核心概念
TreeDOX, a tree-based approach, offers accurate and user-friendly chaos prediction without hyperparameter tuning.
摘要
The content introduces TreeDOX, a novel tree-based method for forecasting chaos. It compares favorably to existing models like LSTM and NG-RC in accuracy and efficiency. The methodology involves time delay overembedding and Extra Trees Regression for feature reduction and forecasting. Results on various chaotic systems like the H´enon map, Lorenz system, Kuramoto-Sivashinsky equation, and real-world Southern Oscillation Index demonstrate the effectiveness of TreeDOX. Additional insights are provided through visualizations and experiments showcasing its performance.
Structure:
- Introduction to TreeDOX
- Comparison with Existing Models
- Application on Chaotic Systems
- Supplemental Material: Visualizations and Experiments
統計資料
Model-free approaches represent a significant breakthrough in modeling complex systems.

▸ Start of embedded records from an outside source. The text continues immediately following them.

Lemma sim_start_election s i n :
  PInv s -> node_rel s i n -> (current_term_ n < u64_max)%N ->
  wp start_election_locked n (fun _ n' => sim s i n') (lost s i).
Proof.
  intros Hs Hn Hmax. pose proof Hn as [].
  set (T := (current_term_ n + 1)%N).
  assert ((current_term_ n +u 1) = T) as HT by (by apply u64_add_small; lia).
  assert (p_term s i < T)%N as HTlt by lia.
  pose proof (campaign_frame s i T (rel_member _ _ _ Hn) HTlt) as Hf.
  destruct (frame_grows_inv _ _ _ Hs Hf) as [Hg Hs']. revert Hf Hg Hs'.
  set (s' := mkProtocol _ _ _ _ _ _). intros Hf Hg Hs'.
  assert (forall t r st, durable st = mkPersistent (current_term_ n +u 1) (Some (node_id (config_ n))) (p_log s i) ->
    node_inv (set_storage_ st (campaigning n t r)) ->
    node_rel s' i (set_storage_ st (campaigning n t r))) as Hrel.
  { intros t r st Hd Hinv.
    eapply (rel_moved s _ i n); [done|exact Hf|exact Hn|exact Hinv|..];
      unfold campaigning; node_simpl; simpl; rewrite ?HT, ?fn_lookup_insert; try done.
    - by rewrite nr_id0.
    - unfold persisted. node_simpl. rewrite nr_log0. simpl. by rewrite Hd, HT.
    - eapply chosen_mono; [|by apply (chosen_grows _ s)]. lia.
    - unfold role_rel. node_simpl. simpl. rewrite ?HT, ?fn_lookup_insert. split; [done|]. split.
      + intros v Hv. rewrite nr_id0 in Hv. apply elem_of_singleton in Hv as ->.
        by rewrite fn_lookup_insert.
      + intros L HL. apply (tlog_voter _ s Hs) in HL as [_ ?]. lia. }
  eapply wp_start_election; [done|done| | |].
  - intros t r st n1 Hd Hinv Hq.
    eapply wp_mono; [apply (sim_become_leader s' i n1 Hs' (Hrel t r st Hd Hinv))| |].
    + done.
    + unfold n1, campaigning at 2. node_simpl. rewrite size_singleton. exact Hq.
    + intros [] n2. by apply sim_trans.
    + intros f n2. by apply lost_trans.
  - intros t r st e n1 Hd Hinv He. exists s'. split; [done|]. apply rel_outbox; [by apply Hrel|].
    apply Forall_forall. intros m Hm. apply list_elem_of_fmap in Hm as (p & -> & Hp).
    unfold n1, campaigning; node_simpl. simpl. split; [done|]. split; [apply u64_add_is_u64|].
    simpl. rewrite nr_id0, HT, fn_lookup_insert. split; [done|]. exists (p_log s i). split; [done|].
    split; [|by eapply last_term_log]. etrans; [exact (inv_last _ Hinv)|]. unfold n1, campaigning; node_simpl.
    rewrite nr_log0. simpl. lia.
  - intros f n' Hm Hd _. eapply lost_either; [exact Hn|exact Hf|done| |exact Hd].
    simpl. by rewrite !fn_lookup_insert, HT, nr_id0.
Qed.

(** ** Votes *)

Lemma rel_response s i n sender r :
  node_rel s i n -> is_u64 (message_term (mkMessage i sender r)) -> rpc_ok s i sender r ->
  node_rel s i (set_outbox_ (outbox_ n ++ [mkMessage (node_id (config_ n)) sender r]) n).
Proof.
  intros Hn Hu Hr. apply rel_outbox; [done|]. rewrite (nr_id _ _ _ Hn).
  apply Forall_singleton. by split.
Qed.

(** The handler's test on the candidate's log is the protocol's. *)
Lemma candidate_current_up_to_date s i n q L :
  node_rel s i n -> candidate_current n q ->
  rv_last_log_index q = N.of_nat (length L) -> rv_last_log_term q = last_term L ->
  up_to_date L (p_log s i).
Proof.
  intros Hn (e & He & Hcur) Hi Ht. pose proof (nr_log _ _ _ Hn) as Hl.
  rewrite (last_term_log n _ e Hl He) in Hcur. rewrite Hi, Ht in Hcur.
  rewrite (inv_last n (nr_inv _ _ _ Hn)), Hl in Hcur. simpl in Hcur.
  destruct Hcur as [?|[? ?]]; [by left|right]. split; [done|lia].
Qed.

Deep learning techniques like RNNs and LSTMs provide substantial performance in forecasting chaotic systems.
Next Generation Reservoir Computing (NG-RC) converts RC into a mathematically equivalent nonlinear vector autoregression machine.
ETRs have advantages over RFs in terms of time complexity, variance, bias, training complexity, and predictions.
引述
"Model-free approaches represent a significant breakthrough in modeling complex systems."
"Deep learning techniques such as Recurrent Neural Networks (RNN) provide substantial performance in forecasting chaotic systems."
"ETRs have two advantages over RFs: lower time complexity due to randomized splits and lower bias due to lack of bootstrapping."